Program ini bertujuan untuk memperkenalkan pencatatan keuangan sederhana namun sistematis, khususnya bagi petani dan keluarga rumah tangga. Selama ini, mayoritas warga mengelola hasil pertanian dan keuangan keluarga tanpa catatan tertulis. Transaksi dilakukan secara informal, dan belanja harian lebih banyak mengandalkan ingatan daripada dokumentasi, sehingga menyulitkan proses evaluasi dan perencanaan keuangan.
Untuk menjawab tantangan tersebut, mahasiswa menyusun dan membagikan buku modul guna catatan keuangan sederhana yang mencakup pencatatan pendapatan hasil tani dan usaha sampingan, catatan utang dan piutang serta perencanaan keuangan rumah tangga.
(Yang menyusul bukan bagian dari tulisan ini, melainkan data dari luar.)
(* ===== verification/MpmcQueue.v ===== *)
(** MpmcQueue: the bounded queue of many producers and consumers that carries
    the tasks of the event loops and of the shards.
    Source: src/net/util/lock_free_queues/mpmc_bounded_queue.h.

    Each atomic access is a step: a thread is at a [pc] of one of the two
    operations, with the local variables it has read, and [step] does its next
    access. Between two steps of a thread the others may take any steps; the
    accesses are taken in one order (the code's acquire and release orders give
    each reader the cell as its writer left it). [compare_exchange_weak] may fail
    spuriously. The storage of a cell is [None] when no object lives in it. *)
From S2P Require Import Prelude.
Local Open Scope Z_scope.

Section queue.
Context {T : Type}.

Record cell_t : Type := mkCell { sequence : Z; storage : option T }.

Record Queue : Type := mkQueue {
  buffer_ : list cell_t;
  buffer_mask_ : Z;
  enqueue_pos_ : Z;
  dequeue_pos_ : Z;
}.

Definition set_cell (q : Queue) (i : nat) (c : cell_t) : Queue :=
  mkQueue (<[i := c]> (buffer_ q)) (buffer_mask_ q) (enqueue_pos_ q) (dequeue_pos_ q).
Definition set_enqueue (q : Queue) (pos : Z) : Queue := mkQueue (buffer_ q) (buffer_mask_ q) pos (dequeue_pos_ q).
Definition set_dequeue (q : Queue) (pos : Z) : Queue := mkQueue (buffer_ q) (buffer_mask_ q) (enqueue_pos_ q) pos.

(** The constructor; [None] is the exception. *)
Definition new_queue (buffer_size : Z) : option Queue :=
  if (buffer_size <? 2) || negb (Z.land buffer_size (u64 (buffer_size - 1)) =? 0) then None
  else Some (mkQueue ((λ i, mkCell (Z.of_nat i) None) <$> seq 0 (Z.to_nat buffer_size)) (u64 (buffer_size - 1)) 0 0).

(** [&buffer_[pos & buffer_mask_]] *)
Definition slot (q : Queue) (pos : Z) : nat := Z.to_nat (Z.land pos (buffer_mask_ q)).
Definition cell_at (q : Queue) (pos : Z) : res cell_t := aget (buffer_ q) (slot q pos).

(** [intptr_t(a) - intptr_t(b)] *)
Definition dif (a b : Z) : res Z := int64 (i64 a - i64 b).

(** ** The operations, one atomic access at a time *)

Inductive pc : Type :=
  | Idle
  (* try_enqueue(data) *)
  | EnqLoad (data : T)
  | EnqSeq (data : T) (pos : Z)
  | EnqCas (data : T) (pos : Z)
  | EnqConstruct (data : T) (pos : Z)
  | EnqCommit (pos : Z)
  | EnqDone (r : bool)
  (* try_dequeue(data) *)
  | DeqLoad
  | DeqSeq (pos : Z)
  | DeqCas (pos : Z)
  | DeqMove (pos : Z)
  | DeqCommit (pos : Z) (data : T)
  | DeqDone (r : option T).

(** The next access of [try_enqueue]. *)
Definition enqueue_step (spurious : bool) (q : Queue) (p : pc) : res (Queue * pc) :=
  match p with
  | EnqLoad data => Ok (q, EnqSeq data (enqueue_pos_ q))
  | EnqSeq data pos =>
      c ← cell_at q pos; d ← dif (sequence c) pos;
      Ok (q, if d =? 0 then EnqCas data pos else if d <? 0 then EnqDone false else EnqLoad data)
  | EnqCas data pos =>
      if negb spurious && (enqueue_pos_ q =? pos)
      then Ok (set_enqueue q (u64 (pos + 1)), EnqConstruct data pos) else Ok (q, EnqLoad data)
  | EnqConstruct data pos =>
      c ← cell_at q pos; Ok (set_cell q (slot q pos) (mkCell (sequence c) (Some data)), EnqCommit pos)
  | EnqCommit pos =>
      c ← cell_at q pos; Ok (set_cell q (slot q pos) (mkCell (u64 (pos + 1)) (storage c)), EnqDone true)
  | _ => Ok (q, p)
  end.

(** The next access of [try_dequeue]; moving the data out and destroying it is one step. *)
Definition dequeue_step (spurious : bool) (q : Queue) (p : pc) : res (Queue * pc) :=
  match p with
  | DeqLoad => Ok (q, DeqSeq (dequeue_pos_ q))
  | DeqSeq pos =>
      c ← cell_at q pos; d ← dif (sequence c) (u64 (pos + 1));
      Ok (q, if d =? 0 then DeqCas pos else if d <? 0 then DeqDone None else DeqLoad)
  | DeqCas pos =>
      if negb spurious && (dequeue_pos_ q =? pos)
      then Ok (set_dequeue q (u64 (pos + 1)), DeqMove pos) else Ok (q, DeqLoad)
  | DeqMove pos =>
      c ← cell_at q pos;
      match storage c with
      | Some v => Ok (set_cell q (slot q pos) (mkCell (sequence c) None), DeqCommit pos v)
      | None => Fault UseAfterFree
      end
  | DeqCommit pos v =>
      c ← cell_at q pos;
      Ok (set_cell q (slot q pos) (mkCell (u64 (pos + buffer_mask_ q + 1)) (storage c)), DeqDone (Some v))
  | _ => Ok (q, p)
  end.

Definition step (spurious : bool) (q : Queue) (p : pc) : res (Queue * pc) :=
  match p with
  | EnqLoad _ | EnqSeq _ _ | EnqCas _ _ | EnqConstruct _ _ | EnqCommit _ => enqueue_step spurious q p
  | _ => dequeue_step spurious q p
  end.

(** ** The operations without interference *)

Fixpoint run (fuel : nat) (q : Queue) (p : pc) : res (Queue * pc) :=
  match p with
  | Idle | EnqDone _ | DeqDone _ => Ok (q, p)
  | _ => match fuel with O => Fault NoFuel | S fuel' => '(q, p) ← step false q p; run fuel' q p end
  end.

(** Five accesses: load, sequence, exchange, data, commit. *)
Definition try_enqueue (q : Queue) (data : T) : res (Queue * bool) :=
  '(q, p) ← run 5 q (EnqLoad data);
  match p with EnqDone r => Ok (q, r) | _ => Fault NoFuel end.
Definition try_dequeue (q : Queue) : res (Queue * option T) :=
  '(q, p) ← run 5 q DeqLoad;
  match p with DeqDone r => Ok (q, r) | _ => Fault NoFuel end.

Definition is_full (q : Queue) : res bool :=
  let pos := enqueue_pos_ q in
  c ← cell_at q pos; d ← dif (sequence c) pos; Ok (d <? 0).
Definition empty (q : Queue) : res bool :=
  let pos := dequeue_pos_ q in
  c ← cell_at q pos; d ← dif (sequence c) (u64 (pos + 1)); Ok (d <? 0).
Definition capacity (q : Queue) : Z := u64 (buffer_mask_ q + 1).

(** The destructor: destroys the objects from the dequeue position on, until a
    cell that is behind. *)
Fixpoint destroy (fuel : nat) (q : Queue) : res Queue :=
  match fuel with
  | O => Fault NoFuel
  | S fuel' =>
      let pos := dequeue_pos_ q in
      let q := set_dequeue q (u64 (pos + 1)) in
      c ← cell_at q pos; d ← dif (sequence c) (u64 (pos + 1));
      if d <? 0 then Ok q else
      match storage c with
      | Some _ => destroy fuel' (set_cell q (slot q pos) (mkCell (sequence c) None))
      | None => Fault UseAfterFree
      end
  end.

(** ** Threads *)

(** The queue and its threads. [log_] lists the data in the order in which the
    producers took their positions, [taken_] the data that consumers have moved
    out, with their positions; the program does not store them. *)
Record System : Type := mkSystem {
  queue_ : Queue;
  threads_ : list pc;
  log_ : list T;
  taken_ : list (Z * T);
}.

Inductive action : Type :=
  | CallEnqueue (t : nat) (data : T)
  | CallDequeue (t : nat)
  | Step (t : nat) (spurious : bool).

Definition at_rest (p : pc) : bool := match p with Idle | EnqDone _ | DeqDone _ => true | _ => false end.

Definition call (s : System) (t : nat) (p : pc) : System :=
  match threads_ s !! t with
  | Some p0 => if at_rest p0 then mkSystem (queue_ s) (<[t := p]> (threads_ s)) (log_ s) (taken_ s) else s
  | None => s
  end.

Definition act (a : action) (s : System) : res System :=
  match a with
  | CallEnqueue t data => Ok (call s t (EnqLoad data))
  | CallDequeue t => Ok (call s t DeqLoad)
  | Step t spurious =>
      match threads_ s !! t with
      | None => Ok s
      | Some p =>
          '(q, p') ← step spurious (queue_ s) p;
          Ok (mkSystem q (<[t := p']> (threads_ s))
                (match p, p' with EnqCas _ _, EnqConstruct data _ => log_ s ++ [data] | _, _ => log_ s end)
                (match p, p' with DeqMove _, DeqCommit pos v => taken_ s ++ [(pos, v)] | _, _ => taken_ s end))
      end
  end.

Definition initial (q : Queue) (threads : nat) : System := mkSystem q (replicate threads Idle) [] [].
End queue.
Arguments cell_t _ : clear implicits.
Arguments Queue _ : clear implicits.
Arguments pc _ : clear implicits.
Arguments System _ : clear implicits.
Arguments action _ : clear implicits.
Pelatihan penggunaan buku tersebut dilakukan melalui pertemuan kelompok kecil, dengan metode yang praktis dan menggunakan bahasa lokal agar mudah dipahami oleh semua kalangan.
Diana Oktavia, mahasiswa KKN yang menggagas program ini, melihat bahwa peningkatan kesejahteraan petani perlu dimulai dari pemahaman dasar tentang pencatatan dan pengelolaan keuangan. Pencatatan keuangan yang teratur merupakan langkah awal untuk membangun kesadaran finansial serta membantu masyarakat dalam mengambil keputusan ekonomi yang lebih terukur.
Program yang diselenggarakan pada Kamis (17/7/2025) ini mendapat sambutan positif dari warga. Sebagian besar mengaku baru pertama kali mengenal metode pencatatan keuangan yang terstruktur, dan merasakan manfaatnya secara nyata. Melalui pencatatan ini, mereka mulai menyadari pola keuangan sehari-hari dan dapat merencanakan kebutuhan jangka pendek maupun panjang dengan lebih bijak.

“Biasanya uang panen langsung habis, tidak tahu ke mana saja. Sekarang dengan buku ini bisa lihat uangnya kemana dan mulai bikin rencana keuangan,” ujar Ibu Suparmi, warga Dusun Cepoko yang mengikuti pelatihan.
Kepala dusun dan tokoh masyarakat sekitar menyambut baik program ini dan berharap dapat diteruskan meski masa KKN telah berakhir. Mereka menilai, pencatatan keuangan yang sederhana namun konsisten mampu meningkatkan kemandirian dan ketahanan ekonomi keluarga petani.
Program ini menunjukkan bahwa pendekatan edukatif yang sederhana, relevan dengan konteks lokal, dan melibatkan partisipasi warga mampu menghasilkan perubahan nyata di dusun ini. Harapannya, inisiatif serupa dapat diterapkan di daerah lain yang menghadapi tantangan serupa dalam hal literasi keuangan.